▸ **Available records**:
[Start of section]

(* ===== verification/DaemonRun.v ===== *)
(** * A run of the monitor daemon

    The rest of [src/monitor/main.cpp]: the notifications for systemd, the pid
    file, the loop over the poll set with its index, and [main] from the command
    line to the exit status.  The calls that change something outside the
    process are recorded in order; what the system answers is an argument. *)

From Stdlib Require Import ZArith Lia Ascii.
From stdpp Require Import strings gmap numbers base list sorting.
From S2P Require Import Prelude Text MonitorIpc ShmHandshake Config Log Metrics Monitor.

Module DaemonRun.
Import Text Ipc Handshake Monitor.

Inductive call :=
  | Opened (fd : Z) | Closed (fd : Z)
  | Made (path : string) | Unlinked (path : string) | Mkdir (path : string) | Chmod (path : string)
  | Listening (fd : Z) | Nonblocking (fd : Z)
  | Wrote (fd : Z) (s : string) | Sent (fd : Z) (sun_path body : string).

(** ** Notifications and the pid file *)

Fixpoint zeros (n : nat) : string := match n with O => "" | S n => String zero (zeros n) end.

(** The 108 bytes of the address; [strncpy] leaves the rest zero. *)
Definition sun_path (sock : string) : string :=
  let s := match sock with
           | String "@" rest => String zero (String.substring 0 106 rest)
           | _ => String.substring 0 107 sock
           end in
  s +:+ zeros (108 - String.length s).

(** Both functions are this one with their message. *)
Definition sd_notify (env : string -> option string) (socket_r : Z) (body : string) : list call :=
  match env "NOTIFY_SOCKET" with
  | None | Some "" => []
  | Some sock => if socket_r <? 0 then [] else [Opened socket_r; Sent socket_r (sun_path sock) body; Closed socket_r]
  end.

Definition newline : string := String "010" "".

Definition sd_notify_ready (env : string -> option string) (socket_r : Z) (status_msg : string) : list call :=
  sd_notify env socket_r
    ("READY=1" +:+ newline +:+ (if String.eqb status_msg "" then "" else "STATUS=" +:+ status_msg +:+ newline)).

Definition sd_notify_stopping (env : string -> option string) (socket_r : Z) : list call :=
  sd_notify env socket_r ("STOPPING=1" +:+ newline).

Definition write_pid_file (path : string) (open_r write_r pid : Z) : bool * list call :=
  if String.eqb path "" then (true, [])
  else if open_r <? 0 then (false, [])
  else
    let buf := dec_d pid +:+ newline in
    (write_r =? Z.of_nat (String.length buf), [Opened open_r; Made path; Wrote open_r buf; Closed open_r]).

(** The directory of the control socket: what is before the last slash. *)
Fixpoint before_last (c : ascii) (s : string) : option string :=
  match s with
  | "" => None
  | String x s =>
      match before_last c s with
      | Some p => Some (String x p)
      | None => if Ascii.eqb x c then Some "" else None
      end
  end.

Definition make_parent (path : string) : list call :=
  match before_last "/" path with
  | None | Some "" => []
  | Some parent => [Mkdir parent]
  end.

Definition of_unix (fd : Z) (c : unix_call) : list call :=
  match c with
  | USocket => [Opened fd]
  | UConnect _ _ => []
  | UBind _ path => [Made path]
  | UListen fd _ => [Listening fd]
  | UUnlink path => [Unlinked path]
  | UClose fd => [Closed fd]
  end.

(** ** One round over the poll set *)

(** What the kernel has for the entry of [fd]: the code looks at the control
    socket first, then at the signal descriptor. *)
Definition answers (ctl sig fd : Z) (e : event) : bool :=
  match e with
  | EvAccept _ => fd =? ctl
  | EvSignal _ => negb (fd =? ctl) && (fd =? sig)
  | EvConn c _ _ => negb (fd =? ctl) && negb (fd =? sig) && (fd =? c)
  end.

Definition revents (ctl sig : Z) (es : list event) (fd : Z) : option event := List.find (answers ctl sig fd) es.

Fixpoint erase_entry (fd : Z) (polls : list (Z * option event)) : list (Z * option event) :=
  match polls with
  | [] => []
  | p :: polls => if p.1 =? fd then polls else p :: erase_entry fd polls
  end.

Definition accept_calls (new closed : list Z) : list call :=
  concat ((fun c => [Opened c; Closed c]) <$> closed) ++ (Opened <$> new).

(** The loop with index [i].  An accepted descriptor is appended with nothing to
    report; after a closed one the index stays, for [--i] and [++i]. *)
Fixpoint scan (fuel : nat) (w : World) (i : nat) (d : Daemon) (polls : list (Z * option event)) (running : bool) (tr : list call)
    : option (Daemon * list Z * bool * list call) :=
  match fuel with
  | O => None
  | S fuel =>
      match polls !! i with
      | None => Some (d, polls.*1, running, tr)
      | Some (_, None) => scan fuel w (S i) d polls running tr
      | Some (_, Some (EvAccept rs)) =>
          '(d, fds, closed) ← accept_loop d polls.*1 [] rs;
          let new := drop (length polls) fds in
          scan fuel w (S i) d (polls ++ ((fun c => (c, None)) <$> new)) running (tr ++ accept_calls new closed)
      | Some (_, Some (EvSignal sigs)) =>
          let '(d, running) := signal_loop w d running sigs in scan fuel w (S i) d polls running tr
      | Some (_, Some (EvConn fd rs ws)) =>
          '(keep, d, _) ← drain_ctl_conn w d fd rs ws;
          if keep : bool then scan fuel w (S i) d polls running tr
          else scan fuel w i (close_ctl_conn d fd polls.*1).1 (erase_entry fd polls) running (tr ++ [Closed fd])
      end
  end.

(** An entry is one turn, and one for each descriptor it may add. *)
Definition entry_turns (p : Z * option event) : nat :=
  match p.2 with Some (EvAccept rs) => S (length rs) | _ => 1 end.
Definition turns (polls : list (Z * option event)) : nat := sum_list_with entry_turns polls.

(** ** The event loop *)

Inductive poll_r := PFail (e : errno) | PReady (w : World) (es : list event).

Fixpoint event_loop (ctl sig : Z) (d : Daemon) (fds : list Z) (tr : list call) (prs : list poll_r) : option (Daemon * list call) :=
  match prs with
  | [] => None
  | PFail e :: prs => if bool_decide (e = EINTR) then event_loop ctl sig d fds tr prs else Some (d, tr)
  | PReady w es :: prs =>
      let polls := (fun fd => (fd, revents ctl sig es fd)) <$> fds in
      '(d, fds, running, tr) ← scan (S (turns polls)) w 0 d polls true tr;
      if running : bool then event_loop ctl sig d fds tr prs else Some (d, tr)
  end.

(** ** [main] *)

Record Answers := mkAnswers {
  socket_r : Z + errno; bind_r : option errno; listen_r : option errno;
  signalfd_r : Z; open_r : Z; write_r : Z; ready_socket_r : Z; stop_socket_r : Z }.

(** The connections are closed in the order of the map. *)
Definition shutdown (env : string -> option string) (d : Daemon) (ctl sig stop_r : Z) : list call :=
  sd_notify_stopping env stop_r
  ++ (Closed <$> merge_sort Z.le (elements (dom (ctl_conns d))))
  ++ [Closed ctl; Unlinked (control_socket_path d)]
  ++ [Closed sig]
  ++ (if String.eqb (pid_file_path d) "" then [] else [Unlinked (pid_file_path d)]).

(** The exit status and the calls; [None]: an answer is missing. *)
Definition main (w : World) (argv : list string) (rng : list Z) (lg : Log.Logger) (a : Answers) (prs : list poll_r) : option (Z * list call) :=
  match parse_args argv no_args with
  | inl status => Some (status, [])
  | inr args =>
      if show_help args then Some (0, [])
      else
        let d := start_daemon w args rng lg in
        let path := control_socket_path d in
        let '(r, us) := listen_unix path 16 (socket_r a) (bind_r a) (listen_r a) in
        let tr := make_parent path ++ match socket_r a with inl fd => concat (of_unix fd <$> us) | inr _ => [] end in
        match r with
        | inr _ => Some (1, tr)
        | inl ctl =>
            let tr := tr ++ [Chmod path; Nonblocking ctl] in
            let sig := signalfd_r a in
            if sig <? 0 then Some (1, tr)
            else
              let tr := tr ++ [Opened sig] ++ (write_pid_file (pid_file_path d) (open_r a) (write_r a) (getpid w)).2
                           ++ sd_notify_ready (getenv w) (ready_socket_r a) "ready" in
              '(d, tr) ← event_loop ctl sig d [ctl; sig] tr prs;
              Some (0, tr ++ shutdown (getenv w) d ctl sig (stop_socket_r a))
        end
  end.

[End of section]

▸ **Work instructions**: Go through the records above and return each line in which the word "getenv" occurs.

▸ **Response to this exercise**:
                           ++ sd_notify_ready (getenv w) (ready_socket_r a) "ready" in
              Some (0, tr ++ shutdown (getenv w) d ctl sig (stop_socket_r a))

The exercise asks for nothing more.